Definition persistCommandPhase (request : ApplyJobCommandRequest) (requestHash : string) (eventType : JobEventType)
    (opType : OperationType) (now : Z) : Request (commandPlan + ApplyJobCommandResponse) :=
  update_numbered (λ sequence,
    '(job, target) ← resolveTargetRun (pq_job_id request) (pq_run_id request);
    match target with
    | None => fail (status_error FailedPrecondition ("job " +:+ quote (pq_job_id request) +:+ " has no run to mutate"))
    | Some run =>
        let key := pq_idempotency_key request in
        arrived ← query (λ r, semanticIdempotentOperation r job run opType);
        match arrived with
        | Some existing =>
            _ ← remember "command" key requestHash (op_id existing) (jb_id job) (rn_id run);
            mret (inr (mkCommandResponse (Some existing) (Some run)), false)
        | None =>
            let command := pq_command request in
            let isRetry := bool_decide (command = JOB_COMMAND_TYPE_RETRY) in
            let mutated :=
              if isRetry then
                if IsTerminalRunState (rn_run_state run) then
                  Ok (job <| jb_state := JOB_STATE_PENDING |>,
                      NewRun sha256_hex job_wire job (wrap64 (rn_attempt run + 1)) JOB_RUN_STATE_RETRYING now)
                else Err (InvalidTransitionError "retry" (rn_run_state run))
              else
                '(runState, state) ← command_transition command (rn_run_state run);
                Ok (job <| jb_state := state |>, run <| rn_run_state := runState |> <| rn_job_state := state |>) in
            '(job', run') ← lift_store mutated;
            let operation := start_operation (new_operation opType (jb_id job') (rn_id run') (pq_actor request) (pq_reason request)
                               (pq_request_id request) key (jb_data_kind job') now sequence) in
            let run' := append_operation run' operation in
            _ ← store_all job' run' operation;
            let detail := if isRetry then "job retried"
                          else lower_ascii (TrimPrefix (JobEventType_String eventType) "JOB_EVENT_TYPE_") in
            _ ← record_event eventType job' (Some run') (Some operation) None detail now;
            _ ← record_event JOB_EVENT_TYPE_OPERATION_RECORDED job' (Some run') (Some operation) None "operation recorded" now;
            _ ← remember "command" key requestHash (op_id operation) (jb_id job') (rn_id run');
            mret (inl (mkCommandPlan job' run' operation command isRetry job (stableRunForCommand run command)), takes_number key)
        end
    end).

Definition finalizeRetryPhase (request : ApplyJobCommandRequest) (requestHash : string) (plan : commandPlan)
    (result : prepareResult) : Request ApplyJobCommandResponse :=
  now ← tick;
  update (
    '(job, run, operation) ← load_committed (jb_id (cp_job plan)) (rn_id (cp_run plan)) (op_id (cp_operation plan));
    if negb (is_running operation) then mret (mkCommandResponse (Some operation) (Some run)) else
    '(job, run, operation) ← settle_prepared "command" (pq_idempotency_key request) requestHash job run operation result now;
    let run := append_operation run operation in
    _ ← store_all job run operation;
    mret (mkCommandResponse (Some operation) (Some run))).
--*--
WORK INSTRUCTION: Every entry must be output again exactly as it was given.

ANSWER SECTION:
Definition persistCommandPhase (request : ApplyJobCommandRequest) (requestHash : string) (eventType : JobEventType)
    (opType : OperationType) (now : Z) : Request (commandPlan + ApplyJobCommandResponse) :=
  update_numbered (λ sequence,
    '(job, target) ← resolveTargetRun (pq_job_id request) (pq_run_id request);
    match target with
    | None => fail (status_error FailedPrecondition ("job " +:+ quote (pq_job_id request) +:+ " has no run to mutate"))
    | Some run =>
        let key := pq_idempotency_key request in
        arrived ← query (λ r, semanticIdempotentOperation r job run opType);
        match arrived with
        | Some existing =>
            _ ← remember "command" key requestHash (op_id existing) (jb_id job) (rn_id run);
            mret (inr (mkCommandResponse (Some existing) (Some run)), false)
        | None =>
            let command := pq_command request in
            let isRetry := bool_decide (command = JOB_COMMAND_TYPE_RETRY) in
            let mutated :=
              if isRetry then
                if IsTerminalRunState (rn_run_state run) then
                  Ok (job <| jb_state := JOB_STATE_PENDING |>,
                      NewRun sha256_hex job_wire job (wrap64 (rn_attempt run + 1)) JOB_RUN_STATE_RETRYING now)
                else Err (InvalidTransitionError "retry" (rn_run_state run))
              else
                '(runState, state) ← command_transition command (rn_run_state run);
                Ok (job <| jb_state := state |>, run <| rn_run_state := runState |> <| rn_job_state := state |>) in
            '(job', run') ← lift_store mutated;
            let operation := start_operation (new_operation opType (jb_id job') (rn_id run') (pq_actor request) (pq_reason request)
                               (pq_request_id request) key (jb_data_kind job') now sequence) in
            let run' := append_operation run' operation in
            _ ← store_all job' run' operation;
            let detail := if isRetry then "job retried"
                          else lower_ascii (TrimPrefix (JobEventType_String eventType) "JOB_EVENT_TYPE_") in
            _ ← record_event eventType job' (Some run') (Some operation) None detail now;
            _ ← record_event JOB_EVENT_TYPE_OPERATION_RECORDED job' (Some run') (Some operation) None "operation recorded" now;
            _ ← remember "command" key requestHash (op_id operation) (jb_id job') (rn_id run');
            mret (inl (mkCommandPlan job' run' operation command isRetry job (stableRunForCommand run command)), takes_number key)
        end
    end).

Definition finalizeRetryPhase (request : ApplyJobCommandRequest) (requestHash : string) (plan : commandPlan)
    (result : prepareResult) : Request ApplyJobCommandResponse :=
  now ← tick;
  update (
    '(job, run, operation) ← load_committed (jb_id (cp_job plan)) (rn_id (cp_run plan)) (op_id (cp_operation plan));
    if negb (is_running operation) then mret (mkCommandResponse (Some operation) (Some run)) else
    '(job, run, operation) ← settle_prepared "command" (pq_idempotency_key request) requestHash job run operation result now;
    let run := append_operation run operation in
    _ ← store_all job run operation;
    mret (mkCommandResponse (Some operation) (Some run))).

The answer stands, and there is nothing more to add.